**Task statement:** Lines to restate from the data below: from the one containing "self <| sys_bus" to the one containing "if (48 <=? n)", both included. Give them again exactly, and only them.

*** Input for this task Section Begins ***

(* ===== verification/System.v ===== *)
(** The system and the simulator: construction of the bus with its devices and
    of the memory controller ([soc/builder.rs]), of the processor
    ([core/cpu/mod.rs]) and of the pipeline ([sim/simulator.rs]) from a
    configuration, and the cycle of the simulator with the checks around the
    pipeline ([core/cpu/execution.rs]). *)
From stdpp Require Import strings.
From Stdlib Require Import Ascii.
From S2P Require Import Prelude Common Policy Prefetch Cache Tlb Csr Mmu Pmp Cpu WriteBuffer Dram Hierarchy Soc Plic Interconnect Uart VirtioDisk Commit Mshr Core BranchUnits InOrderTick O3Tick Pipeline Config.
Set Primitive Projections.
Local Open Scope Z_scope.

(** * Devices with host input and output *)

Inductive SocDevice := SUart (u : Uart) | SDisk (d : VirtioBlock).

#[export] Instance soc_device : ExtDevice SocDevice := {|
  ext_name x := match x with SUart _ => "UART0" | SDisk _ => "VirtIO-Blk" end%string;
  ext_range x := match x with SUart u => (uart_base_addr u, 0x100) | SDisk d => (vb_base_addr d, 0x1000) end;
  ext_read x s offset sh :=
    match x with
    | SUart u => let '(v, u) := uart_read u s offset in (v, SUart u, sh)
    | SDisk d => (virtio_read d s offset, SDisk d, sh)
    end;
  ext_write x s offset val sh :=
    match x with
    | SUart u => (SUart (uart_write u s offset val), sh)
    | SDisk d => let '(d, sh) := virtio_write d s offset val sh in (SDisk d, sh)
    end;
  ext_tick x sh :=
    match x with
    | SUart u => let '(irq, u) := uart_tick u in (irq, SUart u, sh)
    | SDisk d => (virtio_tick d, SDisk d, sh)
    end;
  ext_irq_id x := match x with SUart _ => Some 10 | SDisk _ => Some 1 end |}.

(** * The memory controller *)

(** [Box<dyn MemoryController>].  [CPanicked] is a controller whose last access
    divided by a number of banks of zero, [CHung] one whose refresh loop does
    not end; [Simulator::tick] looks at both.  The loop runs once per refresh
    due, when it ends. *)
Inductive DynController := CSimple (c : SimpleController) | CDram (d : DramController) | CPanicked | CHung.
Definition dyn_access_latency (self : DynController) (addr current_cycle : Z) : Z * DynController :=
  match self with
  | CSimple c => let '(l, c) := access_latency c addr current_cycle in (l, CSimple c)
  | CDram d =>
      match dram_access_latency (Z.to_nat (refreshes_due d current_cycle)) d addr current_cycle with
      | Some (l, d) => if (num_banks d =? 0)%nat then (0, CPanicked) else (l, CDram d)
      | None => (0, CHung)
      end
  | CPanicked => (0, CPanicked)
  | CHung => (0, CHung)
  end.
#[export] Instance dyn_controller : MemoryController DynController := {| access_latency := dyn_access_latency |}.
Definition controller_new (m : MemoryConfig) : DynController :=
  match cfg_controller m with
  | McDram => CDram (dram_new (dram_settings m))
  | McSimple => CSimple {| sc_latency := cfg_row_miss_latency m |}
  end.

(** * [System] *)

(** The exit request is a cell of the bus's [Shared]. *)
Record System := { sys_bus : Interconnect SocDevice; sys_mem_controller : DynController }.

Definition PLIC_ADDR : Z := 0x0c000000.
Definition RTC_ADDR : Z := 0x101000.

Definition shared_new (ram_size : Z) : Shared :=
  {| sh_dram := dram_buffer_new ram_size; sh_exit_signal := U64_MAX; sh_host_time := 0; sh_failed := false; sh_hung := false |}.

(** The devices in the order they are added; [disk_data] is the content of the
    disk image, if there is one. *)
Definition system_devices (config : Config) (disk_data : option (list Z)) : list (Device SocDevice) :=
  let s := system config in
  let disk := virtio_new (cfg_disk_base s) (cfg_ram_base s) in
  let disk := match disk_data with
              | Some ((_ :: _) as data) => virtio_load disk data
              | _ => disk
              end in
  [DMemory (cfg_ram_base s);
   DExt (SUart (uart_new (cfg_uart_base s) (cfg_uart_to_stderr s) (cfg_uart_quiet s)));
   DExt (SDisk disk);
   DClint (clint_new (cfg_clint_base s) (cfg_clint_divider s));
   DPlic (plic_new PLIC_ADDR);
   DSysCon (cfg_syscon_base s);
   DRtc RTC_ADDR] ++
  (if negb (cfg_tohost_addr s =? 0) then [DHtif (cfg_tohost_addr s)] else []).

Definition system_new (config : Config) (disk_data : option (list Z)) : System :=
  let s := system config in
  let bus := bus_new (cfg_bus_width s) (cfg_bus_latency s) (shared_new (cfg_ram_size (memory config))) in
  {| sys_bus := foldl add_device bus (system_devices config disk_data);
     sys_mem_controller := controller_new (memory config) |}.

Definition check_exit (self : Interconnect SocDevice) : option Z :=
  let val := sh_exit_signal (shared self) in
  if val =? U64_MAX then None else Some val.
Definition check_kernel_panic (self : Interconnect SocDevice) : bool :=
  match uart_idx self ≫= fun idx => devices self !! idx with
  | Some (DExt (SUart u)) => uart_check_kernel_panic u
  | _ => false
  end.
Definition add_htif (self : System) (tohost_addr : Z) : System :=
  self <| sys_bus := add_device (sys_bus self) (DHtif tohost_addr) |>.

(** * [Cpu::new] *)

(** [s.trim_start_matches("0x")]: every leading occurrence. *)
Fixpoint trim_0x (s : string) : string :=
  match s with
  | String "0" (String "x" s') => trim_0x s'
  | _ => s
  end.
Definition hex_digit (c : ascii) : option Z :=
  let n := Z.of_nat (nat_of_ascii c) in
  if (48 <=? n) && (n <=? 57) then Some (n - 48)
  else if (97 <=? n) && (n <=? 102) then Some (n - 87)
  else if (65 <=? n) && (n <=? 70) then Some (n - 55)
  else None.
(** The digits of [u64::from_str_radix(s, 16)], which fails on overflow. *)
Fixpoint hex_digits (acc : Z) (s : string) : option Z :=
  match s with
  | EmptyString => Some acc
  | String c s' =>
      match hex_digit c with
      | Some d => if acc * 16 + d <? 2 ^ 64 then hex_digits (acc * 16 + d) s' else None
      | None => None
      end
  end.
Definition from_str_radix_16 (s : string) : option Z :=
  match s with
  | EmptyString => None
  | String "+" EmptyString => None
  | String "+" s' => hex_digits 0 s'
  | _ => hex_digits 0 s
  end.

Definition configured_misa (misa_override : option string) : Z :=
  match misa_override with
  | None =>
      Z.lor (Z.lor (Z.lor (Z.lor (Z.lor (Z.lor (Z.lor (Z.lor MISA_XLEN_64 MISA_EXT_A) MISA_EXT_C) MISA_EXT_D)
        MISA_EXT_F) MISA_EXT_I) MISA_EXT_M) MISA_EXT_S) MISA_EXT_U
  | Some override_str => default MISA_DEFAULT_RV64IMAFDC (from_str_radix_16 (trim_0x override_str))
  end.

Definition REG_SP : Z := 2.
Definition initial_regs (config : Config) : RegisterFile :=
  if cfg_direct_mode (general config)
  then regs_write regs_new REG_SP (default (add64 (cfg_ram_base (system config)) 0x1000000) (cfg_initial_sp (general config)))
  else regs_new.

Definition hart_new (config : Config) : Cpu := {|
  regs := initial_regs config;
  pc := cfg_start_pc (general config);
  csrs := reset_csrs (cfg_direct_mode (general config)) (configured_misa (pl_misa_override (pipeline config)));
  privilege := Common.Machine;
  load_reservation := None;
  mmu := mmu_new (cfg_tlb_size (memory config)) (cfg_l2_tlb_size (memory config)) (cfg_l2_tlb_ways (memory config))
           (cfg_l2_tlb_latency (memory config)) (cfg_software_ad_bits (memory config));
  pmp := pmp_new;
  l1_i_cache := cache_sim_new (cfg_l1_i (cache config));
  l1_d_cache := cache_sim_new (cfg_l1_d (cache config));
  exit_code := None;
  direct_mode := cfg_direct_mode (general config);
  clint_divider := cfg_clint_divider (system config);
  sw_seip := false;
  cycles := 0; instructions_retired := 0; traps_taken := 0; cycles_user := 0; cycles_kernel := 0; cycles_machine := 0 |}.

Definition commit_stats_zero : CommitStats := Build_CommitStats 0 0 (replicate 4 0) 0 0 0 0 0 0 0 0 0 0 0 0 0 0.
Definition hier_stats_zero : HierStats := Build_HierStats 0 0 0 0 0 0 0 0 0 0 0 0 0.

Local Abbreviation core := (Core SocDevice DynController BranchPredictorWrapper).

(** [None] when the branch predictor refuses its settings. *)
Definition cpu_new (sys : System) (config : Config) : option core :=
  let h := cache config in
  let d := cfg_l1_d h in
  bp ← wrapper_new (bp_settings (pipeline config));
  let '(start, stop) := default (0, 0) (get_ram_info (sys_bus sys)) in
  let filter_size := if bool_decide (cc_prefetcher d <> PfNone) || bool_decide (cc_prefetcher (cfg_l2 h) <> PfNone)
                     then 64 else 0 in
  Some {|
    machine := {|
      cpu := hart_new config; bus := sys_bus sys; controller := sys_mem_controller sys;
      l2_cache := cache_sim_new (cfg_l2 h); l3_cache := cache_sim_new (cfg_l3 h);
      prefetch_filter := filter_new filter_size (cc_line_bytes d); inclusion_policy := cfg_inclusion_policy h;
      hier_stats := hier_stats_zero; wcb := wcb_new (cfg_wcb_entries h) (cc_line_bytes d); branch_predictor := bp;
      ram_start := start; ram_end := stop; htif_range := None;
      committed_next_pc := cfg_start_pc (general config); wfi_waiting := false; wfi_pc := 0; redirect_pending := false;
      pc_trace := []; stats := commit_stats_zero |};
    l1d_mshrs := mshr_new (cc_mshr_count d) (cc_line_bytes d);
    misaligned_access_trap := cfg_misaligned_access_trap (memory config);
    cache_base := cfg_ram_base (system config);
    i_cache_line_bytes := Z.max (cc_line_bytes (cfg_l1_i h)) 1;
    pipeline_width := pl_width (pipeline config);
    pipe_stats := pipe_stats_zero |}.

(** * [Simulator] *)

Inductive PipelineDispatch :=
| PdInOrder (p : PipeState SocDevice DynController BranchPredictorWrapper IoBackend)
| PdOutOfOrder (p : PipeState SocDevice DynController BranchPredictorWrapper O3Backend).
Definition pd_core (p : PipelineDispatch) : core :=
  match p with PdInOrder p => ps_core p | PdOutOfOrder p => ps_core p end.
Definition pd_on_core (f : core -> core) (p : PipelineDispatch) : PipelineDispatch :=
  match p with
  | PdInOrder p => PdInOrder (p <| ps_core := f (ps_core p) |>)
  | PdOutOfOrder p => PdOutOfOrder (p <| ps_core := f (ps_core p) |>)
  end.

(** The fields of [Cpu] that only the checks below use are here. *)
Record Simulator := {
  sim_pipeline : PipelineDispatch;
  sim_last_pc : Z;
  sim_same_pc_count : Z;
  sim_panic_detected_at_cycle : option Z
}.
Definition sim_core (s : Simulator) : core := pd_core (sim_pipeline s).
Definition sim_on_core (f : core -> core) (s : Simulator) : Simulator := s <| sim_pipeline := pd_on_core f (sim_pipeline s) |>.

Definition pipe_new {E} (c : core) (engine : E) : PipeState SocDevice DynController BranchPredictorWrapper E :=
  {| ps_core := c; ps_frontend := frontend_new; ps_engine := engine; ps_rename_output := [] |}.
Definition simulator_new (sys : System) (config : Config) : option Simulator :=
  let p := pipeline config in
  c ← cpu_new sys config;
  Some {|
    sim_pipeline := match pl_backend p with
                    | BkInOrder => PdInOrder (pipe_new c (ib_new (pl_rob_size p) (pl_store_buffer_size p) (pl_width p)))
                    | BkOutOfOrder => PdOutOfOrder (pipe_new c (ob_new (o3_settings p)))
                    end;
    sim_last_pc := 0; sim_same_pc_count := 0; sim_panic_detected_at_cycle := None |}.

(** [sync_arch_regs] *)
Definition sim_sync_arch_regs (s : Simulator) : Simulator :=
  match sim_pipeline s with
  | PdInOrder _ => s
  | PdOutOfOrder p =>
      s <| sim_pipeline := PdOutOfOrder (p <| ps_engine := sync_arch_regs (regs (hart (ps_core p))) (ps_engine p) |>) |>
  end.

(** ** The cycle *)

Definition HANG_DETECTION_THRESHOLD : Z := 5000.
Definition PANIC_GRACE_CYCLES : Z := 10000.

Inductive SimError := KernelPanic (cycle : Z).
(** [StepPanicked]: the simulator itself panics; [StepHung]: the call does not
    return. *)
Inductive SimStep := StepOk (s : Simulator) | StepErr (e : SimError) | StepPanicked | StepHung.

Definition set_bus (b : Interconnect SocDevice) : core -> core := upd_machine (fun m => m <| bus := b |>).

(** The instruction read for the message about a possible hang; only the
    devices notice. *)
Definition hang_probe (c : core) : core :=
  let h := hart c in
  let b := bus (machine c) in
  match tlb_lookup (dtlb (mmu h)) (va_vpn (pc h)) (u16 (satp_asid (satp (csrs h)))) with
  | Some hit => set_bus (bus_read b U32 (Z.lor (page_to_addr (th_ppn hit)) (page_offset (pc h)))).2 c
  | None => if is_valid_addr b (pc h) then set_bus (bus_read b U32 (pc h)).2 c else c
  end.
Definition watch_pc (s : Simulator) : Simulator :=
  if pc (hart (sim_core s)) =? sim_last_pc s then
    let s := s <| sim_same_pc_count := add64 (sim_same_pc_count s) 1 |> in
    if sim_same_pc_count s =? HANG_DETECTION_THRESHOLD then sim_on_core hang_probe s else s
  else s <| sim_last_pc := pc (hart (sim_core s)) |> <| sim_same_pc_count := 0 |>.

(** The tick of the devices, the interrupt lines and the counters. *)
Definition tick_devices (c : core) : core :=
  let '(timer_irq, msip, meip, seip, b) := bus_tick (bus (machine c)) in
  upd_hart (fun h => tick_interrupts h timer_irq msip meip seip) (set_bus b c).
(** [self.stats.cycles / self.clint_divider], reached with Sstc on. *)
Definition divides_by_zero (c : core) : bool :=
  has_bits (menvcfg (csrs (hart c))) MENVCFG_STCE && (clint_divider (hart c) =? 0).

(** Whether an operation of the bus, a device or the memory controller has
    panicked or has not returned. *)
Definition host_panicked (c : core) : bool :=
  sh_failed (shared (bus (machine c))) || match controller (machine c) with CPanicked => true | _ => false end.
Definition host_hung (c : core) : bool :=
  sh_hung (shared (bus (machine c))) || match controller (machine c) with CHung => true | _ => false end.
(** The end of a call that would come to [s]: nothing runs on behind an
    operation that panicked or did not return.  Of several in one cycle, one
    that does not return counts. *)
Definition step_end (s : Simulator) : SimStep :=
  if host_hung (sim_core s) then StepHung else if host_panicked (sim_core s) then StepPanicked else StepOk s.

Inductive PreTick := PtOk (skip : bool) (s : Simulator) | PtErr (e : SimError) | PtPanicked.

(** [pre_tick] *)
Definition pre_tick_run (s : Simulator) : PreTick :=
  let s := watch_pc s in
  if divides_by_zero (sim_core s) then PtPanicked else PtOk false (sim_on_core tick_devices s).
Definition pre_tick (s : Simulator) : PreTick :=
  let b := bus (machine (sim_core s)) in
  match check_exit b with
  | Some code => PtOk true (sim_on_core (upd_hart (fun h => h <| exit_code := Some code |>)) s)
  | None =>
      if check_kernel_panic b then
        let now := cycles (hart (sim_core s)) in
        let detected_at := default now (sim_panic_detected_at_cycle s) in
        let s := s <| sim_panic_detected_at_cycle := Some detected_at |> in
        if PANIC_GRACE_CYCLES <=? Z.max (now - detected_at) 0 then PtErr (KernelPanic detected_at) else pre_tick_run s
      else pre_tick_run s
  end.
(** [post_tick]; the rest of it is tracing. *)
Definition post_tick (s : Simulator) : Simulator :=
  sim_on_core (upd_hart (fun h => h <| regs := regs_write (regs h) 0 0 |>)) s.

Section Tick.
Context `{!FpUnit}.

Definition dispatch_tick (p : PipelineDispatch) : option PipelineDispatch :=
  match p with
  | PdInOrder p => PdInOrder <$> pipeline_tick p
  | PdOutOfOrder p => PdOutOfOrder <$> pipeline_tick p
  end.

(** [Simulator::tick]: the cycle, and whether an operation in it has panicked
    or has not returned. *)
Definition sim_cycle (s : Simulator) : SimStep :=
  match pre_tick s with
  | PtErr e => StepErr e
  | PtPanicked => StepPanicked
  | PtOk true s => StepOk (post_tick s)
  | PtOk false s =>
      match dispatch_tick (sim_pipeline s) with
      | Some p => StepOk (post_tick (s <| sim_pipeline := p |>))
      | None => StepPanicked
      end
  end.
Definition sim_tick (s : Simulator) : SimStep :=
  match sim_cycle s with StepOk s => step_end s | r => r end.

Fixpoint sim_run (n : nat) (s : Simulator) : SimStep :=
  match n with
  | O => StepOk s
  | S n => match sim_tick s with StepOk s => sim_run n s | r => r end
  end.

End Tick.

*** Input for this task Section Ends ***

**Answer for the task:**
  self <| sys_bus := add_device (sys_bus self) (DHtif tohost_addr) |>.

(** * [Cpu::new] *)

(** [s.trim_start_matches("0x")]: every leading occurrence. *)
Fixpoint trim_0x (s : string) : string :=
  match s with
  | String "0" (String "x" s') => trim_0x s'
  | _ => s
  end.
Definition hex_digit (c : ascii) : option Z :=
  let n := Z.of_nat (nat_of_ascii c) in
  if (48 <=? n) && (n <=? 57) then Some (n - 48)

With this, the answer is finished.